Saved entries
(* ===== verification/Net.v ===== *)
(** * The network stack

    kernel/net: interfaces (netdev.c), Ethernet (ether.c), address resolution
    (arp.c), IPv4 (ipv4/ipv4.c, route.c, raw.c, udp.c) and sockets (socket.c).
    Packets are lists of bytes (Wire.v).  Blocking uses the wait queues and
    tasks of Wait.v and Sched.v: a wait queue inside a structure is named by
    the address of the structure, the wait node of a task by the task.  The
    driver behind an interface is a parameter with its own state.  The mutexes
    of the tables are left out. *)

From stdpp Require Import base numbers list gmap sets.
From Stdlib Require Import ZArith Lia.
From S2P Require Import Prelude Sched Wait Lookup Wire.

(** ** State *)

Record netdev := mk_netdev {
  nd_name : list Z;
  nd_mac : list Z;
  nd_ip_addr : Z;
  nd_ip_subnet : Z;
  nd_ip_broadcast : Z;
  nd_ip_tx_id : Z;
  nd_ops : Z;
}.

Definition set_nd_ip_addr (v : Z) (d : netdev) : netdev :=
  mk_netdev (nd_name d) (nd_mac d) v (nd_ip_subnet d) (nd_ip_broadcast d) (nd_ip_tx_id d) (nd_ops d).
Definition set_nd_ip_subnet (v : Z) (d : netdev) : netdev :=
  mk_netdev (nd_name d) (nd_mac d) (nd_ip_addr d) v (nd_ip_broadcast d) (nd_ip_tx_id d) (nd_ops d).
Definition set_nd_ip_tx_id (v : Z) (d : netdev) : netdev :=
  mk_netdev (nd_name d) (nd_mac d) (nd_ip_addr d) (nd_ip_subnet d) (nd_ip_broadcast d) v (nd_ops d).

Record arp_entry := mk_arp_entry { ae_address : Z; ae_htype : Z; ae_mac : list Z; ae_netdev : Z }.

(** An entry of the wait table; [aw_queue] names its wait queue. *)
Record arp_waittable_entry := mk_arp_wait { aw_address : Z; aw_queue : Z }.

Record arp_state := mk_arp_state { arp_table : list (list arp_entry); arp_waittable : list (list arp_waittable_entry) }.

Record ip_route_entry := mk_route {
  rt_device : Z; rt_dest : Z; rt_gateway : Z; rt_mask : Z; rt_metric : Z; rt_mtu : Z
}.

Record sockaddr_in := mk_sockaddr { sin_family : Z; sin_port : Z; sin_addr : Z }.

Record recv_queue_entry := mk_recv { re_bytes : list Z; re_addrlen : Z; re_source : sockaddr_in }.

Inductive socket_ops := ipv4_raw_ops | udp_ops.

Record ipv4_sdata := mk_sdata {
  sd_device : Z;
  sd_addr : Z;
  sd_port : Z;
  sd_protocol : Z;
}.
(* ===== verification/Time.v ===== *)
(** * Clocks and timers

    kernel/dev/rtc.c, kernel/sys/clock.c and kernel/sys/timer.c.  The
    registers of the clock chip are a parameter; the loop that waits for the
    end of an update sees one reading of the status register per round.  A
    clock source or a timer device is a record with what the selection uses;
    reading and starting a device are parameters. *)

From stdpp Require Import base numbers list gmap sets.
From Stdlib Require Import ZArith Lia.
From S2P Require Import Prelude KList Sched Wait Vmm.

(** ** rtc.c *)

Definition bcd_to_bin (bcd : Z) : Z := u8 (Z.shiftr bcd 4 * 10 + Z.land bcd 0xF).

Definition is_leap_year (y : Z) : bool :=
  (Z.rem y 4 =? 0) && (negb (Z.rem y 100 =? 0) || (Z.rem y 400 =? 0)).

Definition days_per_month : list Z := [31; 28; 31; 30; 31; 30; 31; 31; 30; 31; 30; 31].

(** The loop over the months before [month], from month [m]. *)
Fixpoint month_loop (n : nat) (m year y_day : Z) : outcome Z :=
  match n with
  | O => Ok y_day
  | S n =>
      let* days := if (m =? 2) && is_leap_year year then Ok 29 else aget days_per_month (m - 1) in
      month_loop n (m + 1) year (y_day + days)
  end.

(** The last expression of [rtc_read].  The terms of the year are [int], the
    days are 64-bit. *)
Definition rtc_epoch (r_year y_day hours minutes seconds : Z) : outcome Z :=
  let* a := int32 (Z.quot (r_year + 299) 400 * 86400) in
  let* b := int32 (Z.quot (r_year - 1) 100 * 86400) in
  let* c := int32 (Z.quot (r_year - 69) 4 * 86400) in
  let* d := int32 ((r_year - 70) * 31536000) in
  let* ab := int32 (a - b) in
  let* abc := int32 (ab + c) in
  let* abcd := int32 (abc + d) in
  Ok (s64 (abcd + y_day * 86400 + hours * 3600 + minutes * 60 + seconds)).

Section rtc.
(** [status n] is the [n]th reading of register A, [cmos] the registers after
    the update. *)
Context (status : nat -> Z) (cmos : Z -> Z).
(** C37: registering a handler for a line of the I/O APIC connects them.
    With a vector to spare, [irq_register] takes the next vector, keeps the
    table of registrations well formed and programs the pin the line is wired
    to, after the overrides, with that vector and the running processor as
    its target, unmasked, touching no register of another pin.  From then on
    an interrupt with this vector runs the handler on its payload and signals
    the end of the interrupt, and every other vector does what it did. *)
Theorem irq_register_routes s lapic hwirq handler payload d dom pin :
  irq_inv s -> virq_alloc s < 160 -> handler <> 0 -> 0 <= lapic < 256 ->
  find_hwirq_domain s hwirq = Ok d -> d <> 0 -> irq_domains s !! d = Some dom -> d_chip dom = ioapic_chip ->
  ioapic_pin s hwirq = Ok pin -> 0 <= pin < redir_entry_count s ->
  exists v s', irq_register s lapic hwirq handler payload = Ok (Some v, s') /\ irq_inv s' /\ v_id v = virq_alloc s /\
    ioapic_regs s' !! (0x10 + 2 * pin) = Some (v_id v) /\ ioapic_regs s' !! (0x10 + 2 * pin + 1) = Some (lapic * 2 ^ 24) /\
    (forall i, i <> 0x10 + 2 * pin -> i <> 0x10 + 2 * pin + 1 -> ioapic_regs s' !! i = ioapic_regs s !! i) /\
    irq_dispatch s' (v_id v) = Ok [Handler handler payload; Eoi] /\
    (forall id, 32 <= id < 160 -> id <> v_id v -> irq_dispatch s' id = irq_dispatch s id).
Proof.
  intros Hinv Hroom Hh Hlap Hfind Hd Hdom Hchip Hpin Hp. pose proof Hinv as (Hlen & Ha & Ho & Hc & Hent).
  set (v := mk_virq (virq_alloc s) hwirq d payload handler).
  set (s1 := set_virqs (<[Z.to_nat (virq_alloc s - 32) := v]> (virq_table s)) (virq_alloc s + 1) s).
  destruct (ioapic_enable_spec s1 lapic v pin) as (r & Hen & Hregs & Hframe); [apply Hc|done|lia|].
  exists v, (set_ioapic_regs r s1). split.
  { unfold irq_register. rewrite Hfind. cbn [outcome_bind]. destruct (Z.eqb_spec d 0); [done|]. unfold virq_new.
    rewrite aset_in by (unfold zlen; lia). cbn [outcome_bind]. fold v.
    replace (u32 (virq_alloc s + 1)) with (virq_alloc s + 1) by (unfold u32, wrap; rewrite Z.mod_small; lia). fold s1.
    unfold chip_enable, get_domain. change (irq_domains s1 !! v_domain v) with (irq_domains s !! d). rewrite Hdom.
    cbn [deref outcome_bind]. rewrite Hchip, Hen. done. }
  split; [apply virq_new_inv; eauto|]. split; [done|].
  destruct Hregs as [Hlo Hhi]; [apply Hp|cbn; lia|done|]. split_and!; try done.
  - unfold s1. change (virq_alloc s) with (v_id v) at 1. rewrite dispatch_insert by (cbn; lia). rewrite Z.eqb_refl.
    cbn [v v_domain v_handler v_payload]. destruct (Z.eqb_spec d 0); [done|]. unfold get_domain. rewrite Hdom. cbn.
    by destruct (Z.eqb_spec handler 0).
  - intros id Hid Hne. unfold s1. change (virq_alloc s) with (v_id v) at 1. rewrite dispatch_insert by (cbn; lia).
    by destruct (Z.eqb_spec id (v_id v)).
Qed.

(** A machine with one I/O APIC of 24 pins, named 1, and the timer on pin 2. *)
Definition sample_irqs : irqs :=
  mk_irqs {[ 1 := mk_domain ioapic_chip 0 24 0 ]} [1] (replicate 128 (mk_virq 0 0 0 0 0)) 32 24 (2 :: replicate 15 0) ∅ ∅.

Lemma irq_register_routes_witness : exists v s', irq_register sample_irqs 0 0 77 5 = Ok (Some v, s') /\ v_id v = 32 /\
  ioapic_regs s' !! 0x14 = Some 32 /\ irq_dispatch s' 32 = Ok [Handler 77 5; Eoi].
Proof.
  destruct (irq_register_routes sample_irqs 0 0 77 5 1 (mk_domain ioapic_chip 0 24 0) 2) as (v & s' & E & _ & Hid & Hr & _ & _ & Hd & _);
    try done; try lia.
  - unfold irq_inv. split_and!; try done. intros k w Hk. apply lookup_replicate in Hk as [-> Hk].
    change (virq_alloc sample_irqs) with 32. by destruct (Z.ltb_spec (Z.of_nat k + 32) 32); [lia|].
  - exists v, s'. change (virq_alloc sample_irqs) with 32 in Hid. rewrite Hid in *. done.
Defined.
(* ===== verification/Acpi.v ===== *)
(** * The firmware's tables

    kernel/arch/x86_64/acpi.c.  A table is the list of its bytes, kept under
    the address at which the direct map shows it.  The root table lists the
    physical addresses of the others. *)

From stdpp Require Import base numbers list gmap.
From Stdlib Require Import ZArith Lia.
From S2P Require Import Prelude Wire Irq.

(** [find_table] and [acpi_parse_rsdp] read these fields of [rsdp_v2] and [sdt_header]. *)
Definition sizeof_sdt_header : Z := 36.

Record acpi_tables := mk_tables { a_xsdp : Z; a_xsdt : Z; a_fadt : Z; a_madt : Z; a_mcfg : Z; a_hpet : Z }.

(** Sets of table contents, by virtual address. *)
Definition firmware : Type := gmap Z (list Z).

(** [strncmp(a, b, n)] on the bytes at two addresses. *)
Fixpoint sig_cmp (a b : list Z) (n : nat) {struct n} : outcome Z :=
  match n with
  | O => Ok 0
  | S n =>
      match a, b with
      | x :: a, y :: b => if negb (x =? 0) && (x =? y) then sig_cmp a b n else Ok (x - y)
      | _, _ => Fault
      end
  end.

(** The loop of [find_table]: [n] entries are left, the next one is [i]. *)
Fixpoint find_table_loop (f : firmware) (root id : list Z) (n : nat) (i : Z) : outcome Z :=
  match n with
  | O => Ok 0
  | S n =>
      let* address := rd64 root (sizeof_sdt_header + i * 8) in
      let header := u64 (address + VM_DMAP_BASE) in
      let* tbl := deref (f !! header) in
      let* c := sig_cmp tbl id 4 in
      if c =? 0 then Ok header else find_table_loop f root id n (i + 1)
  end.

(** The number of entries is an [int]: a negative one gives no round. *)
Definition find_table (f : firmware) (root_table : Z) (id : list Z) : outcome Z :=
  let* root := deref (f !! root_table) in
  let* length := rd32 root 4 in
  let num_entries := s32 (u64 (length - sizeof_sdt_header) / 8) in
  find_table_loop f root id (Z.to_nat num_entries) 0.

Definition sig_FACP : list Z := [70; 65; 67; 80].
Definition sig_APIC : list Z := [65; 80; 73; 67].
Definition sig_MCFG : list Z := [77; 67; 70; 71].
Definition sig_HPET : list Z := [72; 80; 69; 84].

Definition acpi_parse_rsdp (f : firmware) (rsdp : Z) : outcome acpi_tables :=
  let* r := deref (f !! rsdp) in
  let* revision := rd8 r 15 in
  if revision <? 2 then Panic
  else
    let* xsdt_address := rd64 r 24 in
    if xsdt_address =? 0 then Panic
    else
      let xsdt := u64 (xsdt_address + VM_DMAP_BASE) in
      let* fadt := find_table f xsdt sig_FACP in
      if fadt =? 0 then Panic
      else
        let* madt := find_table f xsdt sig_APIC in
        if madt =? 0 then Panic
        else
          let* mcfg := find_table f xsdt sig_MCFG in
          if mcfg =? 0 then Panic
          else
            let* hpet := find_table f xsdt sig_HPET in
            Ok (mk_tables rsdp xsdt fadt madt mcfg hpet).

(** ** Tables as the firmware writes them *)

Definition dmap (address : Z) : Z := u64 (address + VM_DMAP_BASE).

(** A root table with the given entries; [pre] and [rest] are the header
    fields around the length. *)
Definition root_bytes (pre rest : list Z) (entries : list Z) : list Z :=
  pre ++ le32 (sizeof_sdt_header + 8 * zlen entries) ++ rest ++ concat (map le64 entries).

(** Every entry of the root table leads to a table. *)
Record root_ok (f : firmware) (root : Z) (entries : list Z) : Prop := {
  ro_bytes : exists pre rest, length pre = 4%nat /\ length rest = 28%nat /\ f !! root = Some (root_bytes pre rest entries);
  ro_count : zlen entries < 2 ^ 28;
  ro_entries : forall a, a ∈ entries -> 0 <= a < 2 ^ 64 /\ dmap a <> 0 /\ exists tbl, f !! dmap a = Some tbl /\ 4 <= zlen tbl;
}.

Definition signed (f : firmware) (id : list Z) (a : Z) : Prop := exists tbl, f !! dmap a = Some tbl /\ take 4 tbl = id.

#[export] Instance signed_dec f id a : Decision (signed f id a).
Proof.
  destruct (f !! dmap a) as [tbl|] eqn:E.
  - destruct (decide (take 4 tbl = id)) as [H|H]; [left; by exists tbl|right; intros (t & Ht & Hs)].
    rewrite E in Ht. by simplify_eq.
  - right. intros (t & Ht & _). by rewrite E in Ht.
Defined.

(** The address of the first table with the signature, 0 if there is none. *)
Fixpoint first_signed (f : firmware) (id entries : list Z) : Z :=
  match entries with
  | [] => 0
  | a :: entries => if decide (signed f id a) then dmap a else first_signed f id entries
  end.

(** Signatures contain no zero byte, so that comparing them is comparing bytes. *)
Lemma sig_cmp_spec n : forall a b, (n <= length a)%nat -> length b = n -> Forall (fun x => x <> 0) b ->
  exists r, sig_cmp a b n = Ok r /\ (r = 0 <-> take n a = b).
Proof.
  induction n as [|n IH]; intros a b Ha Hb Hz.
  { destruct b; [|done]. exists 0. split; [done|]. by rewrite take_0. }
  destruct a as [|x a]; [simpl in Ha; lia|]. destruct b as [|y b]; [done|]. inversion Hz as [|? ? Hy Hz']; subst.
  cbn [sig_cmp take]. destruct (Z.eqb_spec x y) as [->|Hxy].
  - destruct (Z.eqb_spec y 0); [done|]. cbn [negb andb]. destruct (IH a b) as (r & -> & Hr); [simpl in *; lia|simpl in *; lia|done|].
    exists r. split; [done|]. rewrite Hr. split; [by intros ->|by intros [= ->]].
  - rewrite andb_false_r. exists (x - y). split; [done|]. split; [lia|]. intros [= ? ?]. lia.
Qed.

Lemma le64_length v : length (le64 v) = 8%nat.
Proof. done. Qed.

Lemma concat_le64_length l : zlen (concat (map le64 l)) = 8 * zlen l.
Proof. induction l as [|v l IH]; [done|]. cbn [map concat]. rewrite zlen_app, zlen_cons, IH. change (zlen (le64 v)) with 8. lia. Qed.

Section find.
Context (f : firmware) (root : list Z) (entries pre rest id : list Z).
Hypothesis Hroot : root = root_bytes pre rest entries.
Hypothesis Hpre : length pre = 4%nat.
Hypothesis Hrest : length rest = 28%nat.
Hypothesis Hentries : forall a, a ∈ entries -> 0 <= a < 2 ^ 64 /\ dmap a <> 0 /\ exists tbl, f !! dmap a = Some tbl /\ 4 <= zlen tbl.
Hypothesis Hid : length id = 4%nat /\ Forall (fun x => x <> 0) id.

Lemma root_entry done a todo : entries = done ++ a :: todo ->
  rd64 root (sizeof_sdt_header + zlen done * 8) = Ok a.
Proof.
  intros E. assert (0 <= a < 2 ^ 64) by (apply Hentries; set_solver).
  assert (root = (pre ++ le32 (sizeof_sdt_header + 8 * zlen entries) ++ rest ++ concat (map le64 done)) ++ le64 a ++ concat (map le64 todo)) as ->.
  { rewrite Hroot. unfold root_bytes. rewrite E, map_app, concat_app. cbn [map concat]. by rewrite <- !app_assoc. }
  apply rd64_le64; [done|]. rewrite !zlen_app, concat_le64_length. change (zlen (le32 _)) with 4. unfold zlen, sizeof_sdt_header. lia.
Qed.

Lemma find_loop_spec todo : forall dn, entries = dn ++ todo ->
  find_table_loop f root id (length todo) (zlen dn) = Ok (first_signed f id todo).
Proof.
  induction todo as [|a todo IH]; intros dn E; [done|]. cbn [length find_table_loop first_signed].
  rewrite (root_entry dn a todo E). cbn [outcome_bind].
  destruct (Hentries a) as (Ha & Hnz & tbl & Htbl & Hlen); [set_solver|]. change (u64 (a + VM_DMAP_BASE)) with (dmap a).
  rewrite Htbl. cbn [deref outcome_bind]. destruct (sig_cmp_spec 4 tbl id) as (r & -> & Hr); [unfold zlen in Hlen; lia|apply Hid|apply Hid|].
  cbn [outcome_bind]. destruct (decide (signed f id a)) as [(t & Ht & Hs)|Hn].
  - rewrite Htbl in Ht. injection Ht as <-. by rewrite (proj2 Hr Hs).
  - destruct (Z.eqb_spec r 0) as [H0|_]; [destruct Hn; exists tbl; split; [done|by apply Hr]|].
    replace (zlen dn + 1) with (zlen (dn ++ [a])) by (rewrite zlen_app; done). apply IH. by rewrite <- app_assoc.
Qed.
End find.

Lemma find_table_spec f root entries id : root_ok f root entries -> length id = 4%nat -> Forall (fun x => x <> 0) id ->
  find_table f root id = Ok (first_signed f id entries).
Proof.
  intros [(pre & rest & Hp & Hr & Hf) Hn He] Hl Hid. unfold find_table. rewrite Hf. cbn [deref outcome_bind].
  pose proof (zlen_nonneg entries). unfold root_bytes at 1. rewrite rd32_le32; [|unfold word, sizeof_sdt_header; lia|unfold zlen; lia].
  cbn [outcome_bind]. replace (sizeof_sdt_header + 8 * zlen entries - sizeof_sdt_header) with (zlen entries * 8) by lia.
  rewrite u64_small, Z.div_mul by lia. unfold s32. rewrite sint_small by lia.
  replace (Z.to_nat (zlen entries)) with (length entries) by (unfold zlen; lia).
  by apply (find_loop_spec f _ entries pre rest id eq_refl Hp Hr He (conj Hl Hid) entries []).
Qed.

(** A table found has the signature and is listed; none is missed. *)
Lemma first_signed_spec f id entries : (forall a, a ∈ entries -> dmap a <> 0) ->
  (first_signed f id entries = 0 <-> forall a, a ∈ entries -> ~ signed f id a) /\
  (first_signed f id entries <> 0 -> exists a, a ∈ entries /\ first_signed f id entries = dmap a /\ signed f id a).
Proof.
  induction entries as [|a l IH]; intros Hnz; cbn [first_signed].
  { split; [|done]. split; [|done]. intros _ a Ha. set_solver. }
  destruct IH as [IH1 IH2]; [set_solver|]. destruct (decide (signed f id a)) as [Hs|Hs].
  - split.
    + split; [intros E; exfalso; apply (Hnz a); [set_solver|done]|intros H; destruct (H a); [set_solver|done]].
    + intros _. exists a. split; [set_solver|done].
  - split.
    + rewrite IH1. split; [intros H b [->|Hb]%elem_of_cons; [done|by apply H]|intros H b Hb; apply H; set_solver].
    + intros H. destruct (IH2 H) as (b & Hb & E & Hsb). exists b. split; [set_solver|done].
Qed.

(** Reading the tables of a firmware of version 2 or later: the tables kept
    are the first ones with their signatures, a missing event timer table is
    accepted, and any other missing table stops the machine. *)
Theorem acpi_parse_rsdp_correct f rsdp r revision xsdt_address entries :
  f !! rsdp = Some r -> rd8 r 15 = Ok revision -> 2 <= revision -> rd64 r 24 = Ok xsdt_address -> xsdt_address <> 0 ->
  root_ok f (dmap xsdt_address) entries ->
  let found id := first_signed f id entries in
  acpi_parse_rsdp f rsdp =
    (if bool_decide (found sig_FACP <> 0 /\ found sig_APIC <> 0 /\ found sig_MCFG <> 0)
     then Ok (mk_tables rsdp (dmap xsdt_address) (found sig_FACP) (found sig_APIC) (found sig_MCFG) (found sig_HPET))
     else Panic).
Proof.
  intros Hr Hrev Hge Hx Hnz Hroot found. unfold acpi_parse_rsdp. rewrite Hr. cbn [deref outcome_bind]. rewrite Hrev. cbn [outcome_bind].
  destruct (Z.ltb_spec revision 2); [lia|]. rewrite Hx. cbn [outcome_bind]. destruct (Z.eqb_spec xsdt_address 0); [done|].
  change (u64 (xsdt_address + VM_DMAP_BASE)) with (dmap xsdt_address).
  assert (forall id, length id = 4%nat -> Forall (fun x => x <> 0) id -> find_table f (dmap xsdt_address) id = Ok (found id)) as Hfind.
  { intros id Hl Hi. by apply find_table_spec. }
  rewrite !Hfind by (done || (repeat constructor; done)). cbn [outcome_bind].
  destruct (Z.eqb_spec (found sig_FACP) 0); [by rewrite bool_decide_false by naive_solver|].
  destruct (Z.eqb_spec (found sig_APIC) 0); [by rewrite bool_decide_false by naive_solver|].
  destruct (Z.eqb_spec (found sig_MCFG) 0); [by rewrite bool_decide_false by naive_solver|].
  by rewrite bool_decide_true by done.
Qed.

Work task -> Only one stretch of the entries above is wanted: the lines from the one containing "match entries with" through the one containing "intros E. assert". Please reproduce it exactly.

Solved exercise ->
  match entries with
  | [] => 0
  | a :: entries => if decide (signed f id a) then dmap a else first_signed f id entries
  end.

(** Signatures contain no zero byte, so that comparing them is comparing bytes. *)
Lemma sig_cmp_spec n : forall a b, (n <= length a)%nat -> length b = n -> Forall (fun x => x <> 0) b ->
  exists r, sig_cmp a b n = Ok r /\ (r = 0 <-> take n a = b).
Proof.
  induction n as [|n IH]; intros a b Ha Hb Hz.
  { destruct b; [|done]. exists 0. split; [done|]. by rewrite take_0. }
  destruct a as [|x a]; [simpl in Ha; lia|]. destruct b as [|y b]; [done|]. inversion Hz as [|? ? Hy Hz']; subst.
  cbn [sig_cmp take]. destruct (Z.eqb_spec x y) as [->|Hxy].
  - destruct (Z.eqb_spec y 0); [done|]. cbn [negb andb]. destruct (IH a b) as (r & -> & Hr); [simpl in *; lia|simpl in *; lia|done|].
    exists r. split; [done|]. rewrite Hr. split; [by intros ->|by intros [= ->]].
  - rewrite andb_false_r. exists (x - y). split; [done|]. split; [lia|]. intros [= ? ?]. lia.
Qed.

Lemma le64_length v : length (le64 v) = 8%nat.
Proof. done. Qed.

Lemma concat_le64_length l : zlen (concat (map le64 l)) = 8 * zlen l.
Proof. induction l as [|v l IH]; [done|]. cbn [map concat]. rewrite zlen_app, zlen_cons, IH. change (zlen (le64 v)) with 8. lia. Qed.

Section find.
Context (f : firmware) (root : list Z) (entries pre rest id : list Z).
Hypothesis Hroot : root = root_bytes pre rest entries.
Hypothesis Hpre : length pre = 4%nat.
Hypothesis Hrest : length rest = 28%nat.
Hypothesis Hentries : forall a, a ∈ entries -> 0 <= a < 2 ^ 64 /\ dmap a <> 0 /\ exists tbl, f !! dmap a = Some tbl /\ 4 <= zlen tbl.
Hypothesis Hid : length id = 4%nat /\ Forall (fun x => x <> 0) id.

Lemma root_entry done a todo : entries = done ++ a :: todo ->
  rd64 root (sizeof_sdt_header + zlen done * 8) = Ok a.
Proof.
  intros E. assert (0 <= a < 2 ^ 64) by (apply Hentries; set_solver).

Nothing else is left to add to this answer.